Časopis: BIOCHEMICAL PHARMACOLOGY 60, 1761-1771
Autoři: Novakova, O., Hofr, C., Brabec, V.
Rok: 2000

Abstrakt

Modifications of natural DNA in cell-free media by the antitumor ruthenium compounds cis- and trans-[Cl-2(Me2SO4)(4)Ru] were studied by various biochemical and biophysical methods. These methods included: binding studies by means of flameless atomic absorption spectrophotometry, mapping of DNA adducts by means of transcription assay, use of ethidium bromide as a fluorescent probe of DNA adducts of metal complexes, an interstrand cross-linking assay employing gel electrophoresis under denaturing conditions, measurements of DNA unwinding by ger electrophoresis, differential pulse polarographic analysis of DNA conformation, and analysis of liquid crystalline dispersions of DNA by circular dichroism.

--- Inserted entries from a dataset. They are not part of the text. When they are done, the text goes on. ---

Lemma search_query_part001_eq (params : SearchParams) :
  search_query_part001 params = search_query params.
Proof.
  unfold search_query_part001, search_query, search_filters, default_Q, str_truthy.
  destruct (nextPage params) as [np |]; simpl; [| reflexivity].
  destruct (String.eqb np ""); reflexivity.
Qed.

Definition drop_zero_filters (body : ContactBody) : ContactBody :=
  {| b_query := b_query body;
     b_message := b_message body;
     b_maxPrice := truthy_num (b_maxPrice body);
     b_minPrice := truthy_num (b_minPrice body);
     b_limit := b_limit body;
     b_distance := truthy_num (b_distance body);
     b_lat := truthy_num (b_lat body);
     b_lng := truthy_num (b_lng body) |}.

(** ** [search]: one request, errors, empty results *)

(** X1: [search] issues exactly one request, [GET /search] with the
    built query and the fixed headers, and answers without a retry; a
    non-2xx answer fails with "Wallapop API <status>: <body>" whatever
    the body, and a 2xx answer whose body is not JSON fails with the
    SyntaxError of [res.json()]. *)
Theorem search_one_request (params : SearchParams) api page (st : Z) (body : string)
    (Hapi : api "/search" (search_query params) = Resp st body) :
  (exists k, search params = ApiGet "/search" (search_query params) REQUIRED_HEADERS k /\
             forall r, ends_request (k r) = true) /\
  (status_ok st = false ->
     run api page (search params) = Failed (ErrorMsg ("Wallapop API " ++ Z_to_string st ++ ": " ++ body))) /\
  (status_ok st = true -> json_parse body = None ->
     run api page (search params) = Failed SyntaxError).
Proof.
  split; [| split].
  - eexists; split; [reflexivity |].
    intros [| s b]; simpl; [reflexivity |].
    destruct (status_ok s); simpl; [| reflexivity].
    destruct (json_parse b) as [data |]; simpl; [| reflexivity].
    unfold search_result_of; destruct (js_or _ _); try reflexivity.
    simpl; destruct (map_option simplifySearchItem _); reflexivity.
  - intro Hst; unfold search, get; simpl; rewrite Hapi, Hst; reflexivity.
  - intros Hst Hj; unfold search, get; simpl; rewrite Hapi, Hst, Hj; reflexivity.
Qed.

(** X2: when the parsed answer has no item list (the path
    [data.section.payload.items] is absent or falsy), [search] succeeds
    with no items and a total of 0, and [nextPage] is [null] when
    [meta.next_page] is absent or falsy too. *)
Theorem search_without_items (params : SearchParams) api page (st : Z) (body : string) (data : jval)
    (Hapi : api "/search" (search_query params) = Resp st body)
    (Hst : status_ok st = true) (Hj : json_parse body = Some data)
    (Hitems : truthy (opt_path data ["data"; "section"; "payload"; "items"]) = false) :
  run api page (search params) =
    Done {| sr_items := []; sr_nextPage := js_or (opt_path data ["meta"; "next_page"]) JNull;
            sr_total := 0 |} /\
  (truthy (opt_path data ["meta"; "next_page"]) = false ->
     exists r, run api page (search params) = Done r /\ sr_nextPage r = JNull).
Proof.
  assert (R : run api page (search params) =
    Done {| sr_items := []; sr_nextPage := js_or (opt_path data ["meta"; "next_page"]) JNull;
            sr_total := 0 |}).
  { unfold search, get; simpl; rewrite Hapi, Hst, Hj; simpl.
    unfold search_result_of; rewrite (js_or_falsy _ _ Hitems); reflexivity. }
  split; [exact R |].
  intro Hnp; eexists; split; [exact R |]; simpl.
  apply js_or_falsy; exact Hnp.
Qed.

(** X3: the [nextPage] of any successful [search] is [null] or a truthy
    value: an empty-string, [0], [false] or missing cursor is never passed
    on. *)
Theorem search_nextPage_null_or_truthy api page (params : SearchParams) (r : SearchResult)
    (H : run api page (search params) = Done r) :
  sr_nextPage r = JNull \/ truthy (sr_nextPage r) = true.
Proof.
  destruct (run_search_done api page params r H) as (data & l & its & _ & _ & ->); cbn [sr_nextPage].
  unfold js_or; destruct (truthy (opt_path data ["meta"; "next_page"])) eqn:T.
  - right; rewrite T; reflexivity.
  - left; reflexivity.
Qed.

(** X4: without a truthy cursor, the query of [search] always carries
    [latitude] and [longitude] (Barcelona, 41.3891 / 2.1606, when not
    given), never [next_page]; price bounds are sent whenever they are
    defined, 0 included, and [keywords] only when non-empty. *)
Theorem search_query_fresh (params : SearchParams)
    (Hnp : str_truthy (nextPage params) = false) :
  let q := search_query params in
  assoc "latitude" q = Some (QNum (default_Q (latitude params) DEFAULT_LAT)) /\
  assoc "longitude" q = Some (QNum (default_Q (longitude params) DEFAULT_LNG)) /\
  assoc "next_page" q = None /\
  assoc "min_sale_price" q = option_map QNum (minPrice params) /\
  assoc "max_sale_price" q = option_map QNum (maxPrice params) /\
  assoc "keywords" q = (if str_truthy (keywords params) then option_map QStr (keywords params) else None).
Proof.
  intro q.
  assert (Hq : q = app [("step", QNum 1); ("source", QStr "keywords");
                        ("limit", QNum (default_Q (limit params) 20))] (search_filters params)).
  { unfold q, search_query; unfold str_truthy in Hnp.
    destruct (nextPage params) as [np |]; [| reflexivity].
    destruct (String.eqb np "") eqn:E; [reflexivity | discriminate]. }
  rewrite Hq; unfold search_filters.
  rewrite !assoc_app, !assoc_str_field, !assoc_opt_field; simpl; unfold str_truthy.
  repeat split;
    (destruct (keywords params) as [k |]; [destruct (String.eqb k "") |]);
    destruct (minPrice params), (maxPrice params), (distance params); reflexivity.
Qed.

(** ** The two clients and the two composite routes *)

(** X5: the part_001 [search] builds the same query as server.ts's for
    every parameter object, but [new URL('/search', WALLAPOP_API)] drops
    the [/api/v3] prefix: part_001 requests https://api.wallapop.com/search
    where server.ts requests https://api.wallapop.com/api/v3/search. *)
Theorem search_query_versions_agree (params : SearchParams) :
  search_query_part001 params = search_query params /\
  api_url_part001 "/search" = "https://api.wallapop.com/search" /\
  api_url "/search" = "https://api.wallapop.com/api/v3/search".
Proof.
  split; [apply search_query_part001_eq | split; reflexivity].
Qed.

(** X6: the JavaScript [/api/search-and-contact] passes the part_001
    [search] parameters whose query is the one the TypeScript route sends
    for the body whose [maxPrice], [minPrice], [distance], [lat] and
    [lng] are dropped when falsy ([x ? Number(x) : undefined]): a
    latitude or longitude of 0 falls back to Barcelona's, a price bound
    of 0 is not sent.  (The two clients send it to different URLs, X5.) *)
Theorem search_and_contact_js_query (query : string) (body : ContactBody) :
  search_query_part001 (contact_params_js query body) =
  search_query (contact_params query (drop_zero_filters body)).
Proof.
  rewrite search_query_part001_eq; reflexivity.
Qed.

(** X7: the two versions of [getUserItems] send the same query exactly
    when a truthy [limit] is given and [nextPage] is not the empty
    string: server.ts sends no [limit] at all by default (part_001 sends
    20), drops a [limit] of 0 ([if (opts.limit)]), and drops an empty
    cursor that part_001 sends. *)
Theorem user_items_query_versions_agree (opts : UserItemsOpts) :
  user_items_query opts = user_items_query_part001 opts <->
  (exists l, ui_limit opts = Some l /\ num_truthy l = true) /\ ui_nextPage opts <> Some "".
Proof.
  unfold user_items_query, user_items_query_part001.
  split.
  - intro Hq.
    destruct (ui_limit opts) as [l |]; [destruct (num_truthy l) eqn:Z0 |];
      destruct (ui_nextPage opts) as [s |]; simpl in Hq;
      try (destruct (String.eqb s "") eqn:Es); try discriminate.
    + split; [exists l; split; [reflexivity | exact Z0] |].
      apply String.eqb_neq in Es; congruence.
    + split; [exists l; split; [reflexivity | exact Z0] | discriminate].
  - intros [[l [Hl Z0]] Hnp]; rewrite Hl, Z0; simpl.
    destruct (ui_nextPage opts) as [s |]; simpl; [| reflexivity].
    destruct (String.eqb_spec s "") as [-> | _]; [contradiction | reflexivity].
Qed.

(** X8: the JavaScript [buildChatInstructions({ itemHash, message })]
    gives the same chat URL, message and five steps as the TypeScript
    [buildChatInstructions(itemHash, message)] (on the ToString of the
    hash), and its URL is [client.chatUrl] of it. *)
Theorem buildChatInstructions_js_agrees (itemHash : jval) (message : string) :
  let ts := buildChatInstructions (js_to_string itemHash) message in
  let js := buildChatInstructions_js itemHash message in
  js_chatUrl js = ci_chatUrl ts /\ js_chatUrl js = chatUrl (js_to_string itemHash) /\
  js_message js = ci_message ts /\ js_steps js = steps ts.
Proof. repeat split. Qed.

(** X9: a valid [/api/search-and-contact] body always starts a fresh
    search: one [GET /search] with [keywords] = the query, latitude and
    longitude (Barcelona's when absent), and never [next_page],
    [category_id] or [order_by]. *)
Theorem search_and_contact_fresh_search (body : ContactBody) (query message : string)
    (Hq : b_query body = Some query) (Hq' : query <> "")
    (Hm : b_message body = Some message) (Hm' : message <> "") :
  let q := search_query (contact_params query body) in
  (exists k, search_and_contact body = ApiGet "/search" q REQUIRED_HEADERS k) /\
  assoc "keywords" q = Some (QStr query) /\
  assoc "next_page" q = None /\
  assoc "category_id" q = None /\
  assoc "order_by" q = None /\
  assoc "latitude" q = Some (QNum (default_Q (b_lat body) DEFAULT_LAT)) /\
  assoc "longitude" q = Some (QNum (default_Q (b_lng body) DEFAULT_LNG)).
Proof.
  intro q.
  apply String.eqb_neq in Hq', Hm'.
  split.
  - unfold search_and_contact; rewrite Hq, Hq', Hm, Hm'; eexists; reflexivity.
  - unfold q, search_query, search_filters; cbn [nextPage contact_params].
    rewrite !assoc_app, !assoc_str_field, !assoc_opt_field; cbn [contact_params
      keywords minPrice maxPrice distance latitude longitude categoryId orderBy].
    unfold str_truthy; rewrite Hq'; simpl.
    destruct (b_minPrice body), (b_maxPrice body), (b_distance body); repeat split.
Qed.

(** ** Route handlers *)

(** X10: [GET /api/items/:id] forwards the upstream failure as a 500:
    a non-2xx answer of [/items/<id>] (404 included) becomes status 500
    with the message "Wallapop API <status>: <body>"; a 2xx [null] body
    becomes a 500 (TypeError); a 2xx body on which [simplifyItemDetails]
    throws (a [null] title or description, a [web_slug] whose ToString
    throws) becomes a 500 (TypeError); any other 2xx JSON body is
    answered with its [simplifyItemDetails]. *)
Theorem items_route_replies api page (id : string) (st : Z) (body : string)
    (Hapi : api ("/items/" ++ id) [] = Resp st body) :
  (status_ok st = false ->
     respond (run api page (items_route id)) =
       ErrorReply 500 (Some ("Wallapop API " ++ Z_to_string st ++ ": " ++ body))) /\
  (status_ok st = true -> json_parse body = Some JNull ->
     respond (run api page (items_route id)) = ErrorReply 500 None) /\
  (forall raw d, status_ok st = true -> json_parse body = Some raw ->
     simplifyItemDetails raw = Some d ->
     respond (run api page (items_route id)) = JsonReply d) /\
  (forall raw, status_ok st = true -> json_parse body = Some raw ->
     simplifyItemDetails raw = None ->
     respond (run api page (items_route id)) = ErrorReply 500 None).
Proof.
  unfold items_route, getItem, get; cbn [bind run]; rewrite Hapi.
  split; [| split; [| split]].
  - intro Hst; rewrite Hst; reflexivity.
  - intros Hst Hj; rewrite Hst, Hj; reflexivity.
  - intros raw d Hst Hj Hd; rewrite Hst, Hj; cbn [of_option bind run].
    rewrite Hd; reflexivity.
  - intros raw Hst Hj Hd; rewrite Hst, Hj; cbn [of_option bind run].
    rewrite Hd; reflexivity.
Qed.

Lemma chat_route_by_url (body : ChatBody) (message : string)
    (Hm : cb_message body = Some message) (Hm' : message <> "")
    (Hh : str_truthy (cb_itemHash body) = false) :
  chat_route body = chat_by_url (cb_itemUrl body) message.
Proof.
  apply String.eqb_neq in Hm'.
  unfold chat_route; rewrite Hm, Hm'.
  unfold str_truthy in Hh; destruct (cb_itemHash body) as [h |]; [| reflexivity].
  destruct (String.eqb h ""); [reflexivity | discriminate].
Qed.

(** X11: [POST /api/chat] answers 400 "message required" when the
    message is missing or empty, whatever else the body holds, and 400
    "itemUrl or itemHash required" when neither a non-empty URL nor a
    non-empty hash is given; in both cases no request is made. *)
Theorem chat_route_rejects (body : ChatBody) :
  (str_truthy (cb_message body) = false ->
     chat_route body = Ret (Status400 "message required")) /\
  (str_truthy (cb_message body) = true -> str_truthy (cb_itemHash body) = false ->
     str_truthy (cb_itemUrl body) = false ->
     chat_route body = Ret (Status400 "itemUrl or itemHash required")).
Proof.
  split.
  - unfold chat_route, str_truthy; destruct (cb_message body) as [m |]; [| reflexivity].
    destruct (String.eqb m ""); [reflexivity | discriminate].
  - intros Hm Hh Hu.
    unfold str_truthy in Hm; destruct (cb_message body) as [m |] eqn:Em; [| discriminate].
    assert (Hm' : m <> "") by (intro E; subst m; discriminate).
    rewrite (chat_route_by_url body m Em Hm' Hh).
    unfold chat_by_url, str_truthy in *; destruct (cb_itemUrl body) as [u |]; [| reflexivity].
    destruct (String.eqb u ""); [reflexivity | discriminate].
Qed.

The results indicated that both ruthenium compounds irreversibly coordinated to DNA; the rate of binding of the cis isomer was considerably lower than that of the trans isomer. The DNA-binding mode of trans-[Cl-2(Me2SO4)(4)Ru] included formation of bifunctional adducts such as intrastrand cross links between neighboring purine residues and a small amount (similar to1%) of interstrand cross-links. cis-[Cl-2(Me2SO4)(4)Ru] formed mainly monofunctional lesions on natural DNA. Both ruthenium isomers induced conformational alterations of non-denaturational character in DNA, the trans compound being more effective. In addition, DNA adducts of trans-[Cl-2(Me2SO4)(4)Ru] were capable of inhibiting RNA synthesis by DNA-dependent RNA polymerases, while the adducts of the cis isomer were not. Thus, several features of the DNA-binding mode of trans-[Cl-2(Me2SO4)(4)Ru] were similar to those of antitumor cis-diamminedichloroplatinum (II), which may be relevant to the biological effects of this antitumor ruthenium drug. On the other hand, the different DNA-binding mode of cis-[Cl-2(Me2SO4)(4)Ru] was consistent with its less pronounced biological effects. BIOCHEM PHARMACOL 60;12:1761-1771, 2000. (C) 2000 Elsevier Science Inc.